На него и Маркова из-за облаков неожиданно свалилось четыре «фоккера». Марков хотел уйти от них в облако, Виктор кинулся на атакующих, прикрывая командира, но тут его прошила первая пулеметная очередь с вражеского самолета. У него была перебита правая нога, и машина уже плохо слушалась. Вскоре Виктора настигла вторая очередь. Он на какое-то время потерял сознание. Открыл глаза уже на высоте девятисот метров. Самолет падал. Виктор с трудом выровнял его и повел к аэродрому, чувствуя, как у него иссякают силы... Последние минуты полета он плохо помнит...
Марков так и не вернулся на аэродром. Он был сбит фашистами. «Пуля, что пчела: побежишь — ужалит», — подумал я. Бесславная и позорная смерть. Смерть труса и предателя. Ни у кого из нас не шевельнулось ни капли жалости к Маркову.

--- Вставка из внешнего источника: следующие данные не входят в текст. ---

(** ** Evidence *)

(** The aggregates of a subject over an epoch range, oldest first:
    [service_aggregates.range((id, lo)..=(id, hi))]. *)
Definition aggregates_between (v : ServiceState) (id : ValidatorId) (lo hi : Epoch)
    : list ServiceAggregate :=
  snd <$> sort_by (fun x y => x.1.2 ?= y.1.2)
            (filter (fun kv => kv.1.1 = id /\ lo <= kv.1.2 /\ kv.1.2 <= hi)
               (map_to_list (service_aggregates v))).

Definition latest_service_aggregate_before_epoch (v : ServiceState) (id : ValidatorId)
    (current : Epoch) : option ServiceAggregate :=
  if current =? 0 then None else last (aggregates_between v id 0 (current - 1)).

(** The weighted sum over the accepted aggregates of the window, newer
    epochs weighing more, with the epoch of the last one. *)
Definition weigh_aggregates (first_epoch : Epoch) (l : list ServiceAggregate)
    : ServiceCounters * option Epoch :=
  foldl (fun acc a =>
           if is_ok (consensus_validate_service_aggregate e a)
           then (accumulate_weighted_counters acc.1 (ag_counters a)
                   (wadd (saturating_sub (ag_epoch a) first_epoch) 1), Some (ag_epoch a))
           else acc)
    (default_counters, None) l.

Definition weighted_recent_service_evidence_before_epoch (v : ServiceState) (id : ValidatorId)
    (current : Epoch) : option (Epoch * ServiceCounters * f64) :=
  if current =? 0 then None
  else
    let window := Z.max (service_score_window_epochs (flags config)) 1 in
    let first_epoch := saturating_sub current window in
    let '(counters, latest) :=
      match weigh_aggregates first_epoch (aggregates_between v id first_epoch (current - 1)) with
      | (c, Some l) => (c, Some l)
      | (c, None) =>
          match latest_service_aggregate_before_epoch v id current with
          | Some fallback =>
              if is_ok (consensus_validate_service_aggregate e fallback)
              then (accumulate_weighted_counters c (ag_counters fallback) 1, Some (ag_epoch fallback))
              else (c, None)
          | None => (c, None)
          end
      end in
    l ← latest;
    Some (l, counters,
          compute_service_score_with_weights counters (service_score_weights (flags config))).

Inductive V2ServiceEvidenceState :=
| RecentConfirmed (latest_epoch : Epoch) (counters : ServiceCounters) (score : f64)
| StaleConfirmed
| NoEvidence.

Definition v2_service_evidence_state (v : ServiceState) (id : ValidatorId) (current : Epoch)
    : V2ServiceEvidenceState :=
  match weighted_recent_service_evidence_before_epoch v id current with
  | Some (l, c, score) => RecentConfirmed l c score
  | None => match latest_service_aggregate_before_epoch v id current with
            | Some _ => StaleConfirmed
            | None => NoEvidence
            end
  end.

Inductive V2GatingState :=
| AllowNoEvidence
| AllowInsufficientEvidence
| AllowScore (score : f64)
| RejectScore (score : f64).

Definition v2_gating_state (v : ServiceState) (id : ValidatorId) (epoch : Epoch) : V2GatingState :=
  if epoch =? 0 then AllowNoEvidence
  else match v2_service_evidence_state v id epoch with
       | RecentConfirmed _ _ score =>
           if f64_ltb score (service_gating_threshold (flags config)) then RejectScore score
           else AllowScore score
       | StaleConfirmed => AllowInsufficientEvidence
       | NoEvidence => AllowNoEvidence
       end.

Definition service_score_for_validator (v : ServiceState) (id : ValidatorId) : f64 :=
  default f64_one (latest_service_scores v !! id).
Definition local_service_counters (v : ServiceState) : ServiceCounters :=
  default default_counters (latest_service_counters v !! node_id config).
Definition service_gating_active (epoch : Epoch) : bool :=
  service_gating_start_epoch (flags config) <=? epoch.

(** ** Scores *)

(** The weighted counters of one validator over the window, from the local
    receipts (the rule without confirmed evidence). *)
Definition windowed_counters (s : NodeRunner) (id : ValidatorId) (earliest completed : Epoch)
    : ServiceCounters :=
  foldl (fun acc epoch =>
           accumulate_weighted_counters acc
             (counters_for_validator e id epoch (receipts (pool s))
                (failed_sessions_for (service s) id epoch)
                (invalid_receipts_for (service s) id epoch))
             (wadd (saturating_sub epoch earliest) 1))
    default_counters (seqZ earliest (completed - earliest + 1)).

Definition write_score_metrics (epoch : Epoch) (fallback_score : f64) : M unit :=
  modify (fun s =>
    with_metrics (fun m =>
      mkMetrics (counter m) (m_current_slot m) (m_current_epoch m) epoch
        (default fallback_score (latest_service_scores (service s) !! node_id config))
        (local_service_counters (service s)) (latest_service_scores (service s))) s).

Definition set_score (id : ValidatorId) (score : f64) (c : ServiceCounters) (v : ServiceState) :=
  set_scores (<[id := score]> (latest_service_scores v))
    (<[id := c]> (latest_service_counters v)) v.

Definition refresh_service_scores : M unit :=
  s ← get;
  let current := from_option (epoch_for_slot e) 0 (last_processed_slot (slots s)) in
  let ids := validator_id <$> validators (genesis e) in
  let completed := saturating_sub current 1 in
  if current =? 0 then
    _ ← for_each ids (fun id => modify (with_service (set_score id f64_one default_counters)));
    write_score_metrics 0 f64_one
  else if consensus_v2 (flags config) then
    let previous := service s in
    let previous_epoch := last_completed_service_epoch (metrics s) in
    _ ← for_each ids (fun id =>
          modify (with_service (fun v =>
            match v2_service_evidence_state v id current with
            | RecentConfirmed _ c score => set_score id score c v
            | _ => set_score id (default f64_one (latest_service_scores previous !! id))
                     (default default_counters (latest_service_counters previous !! id)) v
            end)));
    let local_epoch :=
      if bool_decide (node_id config ∈ ids)
      then match v2_service_evidence_state previous (node_id config) current with
           | RecentConfirmed l _ _ => l
           | _ => previous_epoch
           end
      else 0 in
    write_score_metrics local_epoch f64_zero
  else
    let window := Z.max (service_score_window_epochs (flags config)) 1 in
    let earliest := saturating_sub completed (saturating_sub window 1) in
    _ ← modify (with_service (prune_penalty_observations earliest));
    _ ← for_each ids (fun id =>
          modify (fun s => with_service (fun v =>
            let c := windowed_counters s id earliest completed in
            set_score id (compute_service_score_with_weights c (service_score_weights (flags config)))
              c v) s));
    write_score_metrics completed f64_one.

(** ** Attestations *)

Definition build_local_service_attestation (s : NodeRunner) (subject : ValidatorId)
    (epoch : Epoch) : result ServiceAttestation :=
  let counters := counters_for_validator_from_observer e subject (node_id config) epoch
                    (receipts (pool s)) in
  let unsigned := mkAttestation subject (node_id config) epoch counters TypedSig.default in
  signature ← sign (node_id config) (hash_to_bytes (service_attestation_signing_hash unsigned));
  let a := mkAttestation subject (node_id config) epoch counters signature in
  _ ← validate_hybrid_service_attestation_policy config a;
  Ok a.

Definition validate_service_attestation (a : ServiceAttestation) : result unit :=
  _ ← ensure (bool_decide (sa_member a ∈ service_committee_for e (sa_epoch a) (sa_subject a)))
        "service attestation signer is not in the service committee";
  _ ← validate_hybrid_service_attestation_policy config a;
  verified ← verify (sa_member a) (hash_to_bytes (service_attestation_signing_hash a))
               (sa_signature a);
  ensure verified "invalid service attestation signature".

Definition members_of (v : ServiceState) (key : ValidatorId * Epoch)
    : gmap ValidatorId ServiceAttestation := default ∅ (service_attestations v !! key).

Definition add_attestation (a : ServiceAttestation) (v : ServiceState) : ServiceState :=
  let key := (sa_subject a, sa_epoch a) in
  set_seen_attestations (fun seen => {[service_attestation_signing_hash a]} ∪ seen)
    (set_attestations (<[key := <[sa_member a := a]> (members_of v key)]>) v).

Definition insert_service_attestation (a : ServiceAttestation) (persist : bool) : M bool :=
  v ← gets service;
  let key := (sa_subject a, sa_epoch a) in
  let id := service_attestation_signing_hash a in
  if bool_decide (id ∈ seen_service_attestations v) then mret false
  else
    let insert :=
      _ ← modify (with_service (add_attestation a));
      _ ← (if persist
           then modify (with_storage (set_attestations_file (fun l => l ++ [a]))) else mret tt);
      mret true in
    match members_of v key !! sa_member a with
    | Some existing =>
        if service_attestation_signing_hash existing =? id then mret false
        else if service_counters_dominate (sa_counters existing) (sa_counters a) then mret false
        else if negb (service_counters_dominate (sa_counters a) (sa_counters existing))
             then mret false
        else insert
    | None => insert
    end.

Definition import_service_attestation (a : ServiceAttestation) : M bool :=
  if negb (consensus_v2 (flags config)) then fail "service attestations require consensus_v2"
  else _ ← lift (validate_service_attestation a); insert_service_attestation a true.

(** ** Aggregates *)

Definition build_service_aggregate (v : ServiceState) (subject : ValidatorId) (epoch : Epoch)
    : option ServiceAggregate :=
  if negb (consensus_v2 (flags config)) then None
  else
    by_member ← service_attestations v !! (subject, epoch);
    let attestations := bt_values by_member in
    let a := mkAggregate subject epoch (service_attestation_root attestations) attestations
               (aggregate_service_counters attestations) in
    if is_ok (consensus_validate_service_aggregate e a) then Some a else None.

Definition validate_service_aggregate (a : ServiceAggregate) : result unit :=
  _ ← consensus_validate_service_aggregate e a;
  foldr (fun t rest => _ ← validate_service_attestation t; rest) (Ok tt) (ag_attestations a).

Definition insert_service_aggregate (a : ServiceAggregate) (persist : bool) : M bool :=
  v ← gets service;
  let key := (ag_subject a, ag_epoch a) in
  let id := canonical_hash (CAggregate a) in
  if bool_decide (id ∈ seen_service_aggregates v) then mret false
  else if from_option (fun x => canonical_hash (CAggregate x) =? id) false
            (service_aggregates v !! key) then mret false
  else
    _ ← modify (with_service (fun v =>
          set_seen_aggregates (fun seen => {[id]} ∪ seen) (set_aggregates (<[key := a]>) v)));
    _ ← (if persist
         then modify (with_storage (set_aggregates_file (fun l => l ++ [a]))) else mret tt);
    mret true.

Но как мы все горевали, когда утром узнали, что Виктор Сергеев скончался от ран. Хоронили его в саду около КП. Над могилой заместитель командира полка произнес речь. Я смотрел на красивое лицо Виктора, которое даже смерть не могла исказить. Оно было спокойным, даже гордым. Так выглядят люди, когда погибают, выполняя свой долг перед Родиной.

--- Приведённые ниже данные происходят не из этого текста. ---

Definition resolve_conflicting_proposal_vote (v : ProposalVote) : M unit :=
  s ← get;
  conflicts ← lift (scan_conflicts s v (votes_of s (pv_validator v)));
  for_each conflicts (fun x =>
    _ ← modify (with_votes (remove_proposal_vote_from_maps x));
    log_event "proposal-vote-replaced").

(** ** Storing votes *)

Definition same_vote (a b : ProposalVote) : bool :=
  (proposal_vote_signing_hash a =? proposal_vote_signing_hash b)
  && bool_decide (pv_signature a = pv_signature b).

Definition stored_vote (m : VoteMap) (v : ProposalVote) : option ProposalVote :=
  inner ← m !! pv_block_hash v; inner !! pv_validator v.

Definition store_proposal_vote (v : ProposalVote) : M bool :=
  _ ← resolve_conflicting_proposal_vote v;
  m ← gets (fun s => proposal_votes (votes s));
  match stored_vote m v with
  | Some existing => if same_vote existing v then mret false else fail "conflicting proposal vote"
  | None => _ ← modify (with_votes (set_proposal_votes (insert_vote v))); mret true
  end.

Definition store_buffered_proposal_vote (v : ProposalVote) : M bool :=
  _ ← resolve_conflicting_proposal_vote v;
  m ← gets (fun s => buffered_proposal_votes (votes s));
  match stored_vote m v with
  | Some existing => if same_vote existing v then mret false else fail "conflicting proposal vote"
  | None => _ ← modify (with_votes (set_buffered (insert_vote v)));
            _ ← log_event "proposal-vote-buffered";
            mret true
  end.

(** ** Certificates *)

Definition insert_qc (qc : QuorumCertificate) : M unit :=
  _ ← modify (with_votes (set_qcs (<[qc_block_hash qc := qc]>)));
  modify (with_storage (set_qcs_file (fun l => l ++ [qc]))).

Definition maybe_build_qc (h : HashBytes) : M (option QuorumCertificate) :=
  s ← get;
  match quorum_certificates (votes s) !! h with
  | Some existing => mret (Some existing)
  | None =>
      match known_block s h, proposal_votes (votes s) !! h with
      | Some b, Some by_validator =>
          if Z.of_nat (size by_validator) <? certificate_threshold then mret None
          else
            let vs := bt_values by_validator in
            let qc := mkQc h (block_number (header b)) (bh_epoch (header b)) (bh_slot (header b))
                        (quorum_certificate_vote_root vs) vs in
            if negb (qc_is_well_formed qc) then fail "built malformed quorum certificate"
            else
              _ ← insert_qc qc;
              _ ← modify (prune_votes_not_extending_certified_block h (block_number (header b)));
              mret (Some qc)
      | _, _ => mret None
      end
  end.

Definition maybe_adopt_certified_branch (tip : HashBytes) : M bool :=
  s ← get;
  match build_chain_to_tip s tip with
  | None => mret false
  | Some candidate =>
      if bool_decide (length candidate = 0%nat) then mret false
      else if negb (bool_decide (block_hash <$> last (blocks (chain s)) = Some tip))
              && existsb (fun b => block_hash b =? tip) (blocks (chain s))
      then mret false
      else match compare_branch_quality config s candidate (blocks (chain s)) with
           | Gt => _ ← adopt_canonical_chain candidate "certified-reorg"; mret true
           | _ => mret false
           end
  end.

Definition build_local_proposal_vote (b : Block) : result ProposalVote :=
  let unsigned := mkVote (node_id config) (block_hash b) (block_number (header b))
                    (bh_epoch (header b)) (bh_slot (header b)) TypedSig.default in
  signature ← sign (node_id config) (hash_to_bytes (proposal_vote_signing_hash unsigned));
  Ok (mkVote (node_id config) (block_hash b) (block_number (header b))
        (bh_epoch (header b)) (bh_slot (header b)) signature).

(** [error.to_string().contains(..)]. *)
Definition is_conflict_error (error : string) : bool :=
  bool_decide (is_Some (String.index 0 "conflicting proposal vote" error)).

(** ** The voting cycle *)

Section cycle.
Variable import : ProposalVote -> M bool.

Definition maybe_broadcast_local_proposal_vote (b : Block) : M unit :=
  if negb (consensus_v2 (flags config)) then mret tt
  else
    v ← lift (build_local_proposal_vote b);
    scatter ← gets (fun s => local_vote_would_scatter_before_qc s v);
    if scatter : bool then log_event "proposal-vote-skipped"
    else
      outcome ← try (import v);
      match outcome with
      | Ok imported => if imported : bool then broadcast (peers config) (MsgProposalVote v)
                       else mret tt
      | Err error => if is_conflict_error error then log_event "proposal-vote-skipped"
                     else fail error
      end.

Definition maybe_adopt_better_uncertified_child_for_certified_head : M bool :=
  s ← get;
  let current_child := current_uncertified_child_for_certified_head s in
  let known_children := known_uncertified_children_for_certified_head s in
  if bool_decide (length known_children = 0%nat) then mret false
  else match best_known_uncertified_child_for_certified_head s with
       | None => mret false
       | Some best =>
           let stay :=
             match current_child with
             | Some current => (block_hash best =? block_hash current)
                               || (bh_slot (header best) <=? bh_slot (header current))
             | None => (length known_children <? 2)%nat
             end in
           if stay then mret false
           else match build_chain_to_tip s (block_hash best) with
                | None => mret false
                | Some best_chain =>
                    _ ← adopt_canonical_chain best_chain
                          match current_child with
                          | Some _ => "certified-child-replaced"
                          | None => "certified-child-adopted"
                          end;
                    _ ← maybe_broadcast_local_proposal_vote best;
                    mret true
                end
       end.

Definition maybe_finalize_quorum_certificate (h : HashBytes) : M (option QuorumCertificate) :=
  already ← gets (fun s => has_qc s h);
  built ← maybe_build_qc h;
  match built with
  | None => mret None
  | Some qc =>
      _ ← maybe_adopt_certified_branch (qc_block_hash qc);
      _ ← maybe_adopt_better_uncertified_child_for_certified_head;
      _ ← (if negb already then
             _ ← broadcast (peers config) (MsgQuorumCertificate qc);
             _ ← log_event "qc-built";
             announce_certified_progress config e
           else mret tt);
      mret (Some qc)
  end.

Definition maybe_broadcast_local_vote_for_current_pre_qc_tip : M unit :=
  s ← get;
  if negb (consensus_v2 (flags config)) || negb (bool_decide (highest_local_qc s = None))
  then mret tt
  else match last (blocks (chain s)) with
       | None => mret tt
       | Some tip => maybe_broadcast_local_proposal_vote tip
       end.

Definition locked_in (s : NodeRunner) (bs : list Block) : bool :=
  match highest_locked_qc_hash s with
  | Some locked => existsb (fun b => block_hash b =? locked) bs
  | None => true
  end.

Definition maybe_adopt_vote_supported_branch (tip : HashBytes) : M bool :=
  s ← get;
  if negb (consensus_v2 (flags config)) || certified_head_only_active config s then mret false
  else match build_chain_to_tip s tip with
       | None => mret false
       | Some candidate =>
           if negb (locked_in s candidate) then mret false
           else match compare_branch_quality config s candidate (blocks (chain s)) with
                | Gt => _ ← adopt_canonical_chain candidate "vote-supported-branch-adopted";
                        _ ← maybe_broadcast_local_vote_for_current_pre_qc_tip;
                        mret true
                | _ => mret false
                end
       end.

Definition import_proposal_vote_step (v : ProposalVote) : M bool :=
  if negb (consensus_v2 (flags config)) then fail "proposal votes require consensus_v2"
  else
    _ ← lift (validate_proposal_vote_signature_and_signer v);
    _ ← lift (validate_hybrid_proposal_vote_policy config v);
    s ← get;
    match known_block s (pv_block_hash v) with
    | None => store_buffered_proposal_vote v
    | Some b =>
        if recovery_sync_only_active config s
           && existsb (fun p => block_hash p =? block_hash b)
                (pending_certified_children (chain s))
        then _ ← log_event "proposal-vote-deferred"; mret false
        else
          _ ← lift (validate_proposal_vote_for_block v b);
          inserted ← store_proposal_vote v;
          _ ← (if inserted : bool then
                 qc ← maybe_finalize_quorum_certificate (pv_block_hash v);
                 match qc with
                 | None => _ ← maybe_adopt_vote_supported_branch (pv_block_hash v); mret tt
                 | Some _ => mret tt
                 end
               else mret tt);
          mret inserted
    end.

Definition import_quorum_certificate (qc : QuorumCertificate) : M bool :=
  if negb (consensus_v2 (flags config)) then fail "quorum certificates require consensus_v2"
  else
    s ← get;
    match known_block s (qc_block_hash qc) with
    | None => fail "quorum certificate references unknown block"
    | Some b =>
        _ ← lift (validate_quorum_certificate_for_block qc b);
        _ ← for_each (qc_votes qc) (fun v =>
              _ ← modify (with_votes (remove_conflicting_votes_for_certified_vote v));
              _ ← store_proposal_vote v; mret tt);
        known ← gets (fun s => has_qc s (qc_block_hash qc));
        if known : bool then mret false
        else
          _ ← insert_qc qc;
          _ ← modify (prune_votes_not_extending_certified_block (qc_block_hash qc)
                        (qc_block_number qc));
          _ ← maybe_adopt_certified_branch (qc_block_hash qc);
          _ ← maybe_adopt_better_uncertified_child_for_certified_head;
          _ ← log_event "qc-imported";
          mret true
    end.

(** [buffered_proposal_votes.remove(&hash)], then each vote is imported. *)
Definition import_buffered_proposal_votes_for_block (b : Block) : M unit :=
  buffered ← gets (fun s => buffered_proposal_votes (votes s) !! block_hash b);
  match buffered with
  | None => mret tt
  | Some by_validator =>
      _ ← modify (with_votes (set_buffered (delete (block_hash b))));
      for_each (bt_values by_validator) (fun v =>
        outcome ← try (import v);
        match outcome with
        | Ok _ => mret tt
        | Err _ => log_event "proposal-vote-buffer-dropped"
        end)
  end.
End cycle.

Fixpoint import_proposal_vote (fuel : nat) (v : ProposalVote) : M bool :=
  match fuel with
  | O => out_of_fuel
  | S fuel' => import_proposal_vote_step (import_proposal_vote fuel') v
  end.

Два самолета проносятся бреющим полетом над могилой Виктора Сергеева, отдавая ему последнюю почесть...
Доблестная Советская Армия, разгромив гитлеровские полчища под Москвой и на Волге, выходила к Балтике. Прорвавшись к Мемелю, наши воины отрезали большую группировку немцев на Курляндском полуострове, загнали их «в мешок», как когда-то любили выражаться фашисты.
Снова перебазировка. Перед вылетом командир полка поздравил Степана Гуру и меня с присвоением нам очередного звания — старшего лейтенанта.
Мы поднимаемся в воздух, делаем прощальный круг над аэродромом и уходим вперед, на запад! Это было рано утром. Вставало солнце, и мне оно казалось огромным знаменем близкой победы...
С ходу вступаем в боевую работу, едва осмотревшись на новом аэродроме. В эти дни мы прикрывали бомбардировщиков, которые наносили мощные бомбовые удары по Кенигсбергу и Мемелю.
Наконец-то я увидел море. Вот оно лежит — огромное, серо-синеватое. Наши бомбардировщики заходят над портом, где скопились немецкие корабли, и бросают в них бомбы. Они рвутся огненными фонтанами на причалах, в воде, поднимая бело-синие столбы. В этот момент появляются две четверки «фоккеров» и направляются к нашим бомбардировщикам. Мы вступаем с ними в бой, и фрицы уходят, не солоно хлебавши. Но тут зенитки подбили один наш бомбардировщик. У него задымил правый мотор, и самолет начал терять скорость. Мы с Симченко его прикрываем, и бомбардировщик спокойно добирается до своей базы.
После взятия Мемеля мы получили приказ идти в Курляндию. Предстояла сложная работа — блокировать все аэродромы немцев на их Курляндском плацдарме, наносить массированные удары по порту Либава, через который фашисты снабжали свои войска и вели эвакуацию. Недалеко от порта был аэродром Серава, имевший две посадочные полосы в виде римской цифры V. Нашему полку было приказано подавить огонь зенитной охраны аэродрома и не позволить ни взлететь с него, ни приземлиться здесь ни одному вражескому самолету.
На эту операцию вышло тридцать самолетов. Я командовал группой нижнего яруса. Мы незаметно подлетели к посадочным полосам раньше всех. Две четверки наших истребителей, которыми командовали недавно назначенные командирами звеньев Бродинский и Хохряков, сразу набросились на зенитные батареи. Я же со своей парой должен был не дать взлететь тем вражеским самолетам, которые попытаются это сделать. В месте расхождения посадочных полос стояло четыре «фоккера». Два сразу начали разбег для взлета. Я кинулся к ним. Немецкие самолеты успели оторваться от земли, но скорость у них была еще мала. Я открыл огонь по ведомому немцу, и он сразу же клюнул в землю. За ним последовал и второй. Как и почему разбился второй «фоккер», я не знаю. Может, я случайно задел его, может, у него что-нибудь испортилось. Но, в конце концов, это не столь уж важно. Главное, что два «фоккера» прекратили существование на своем же аэродроме.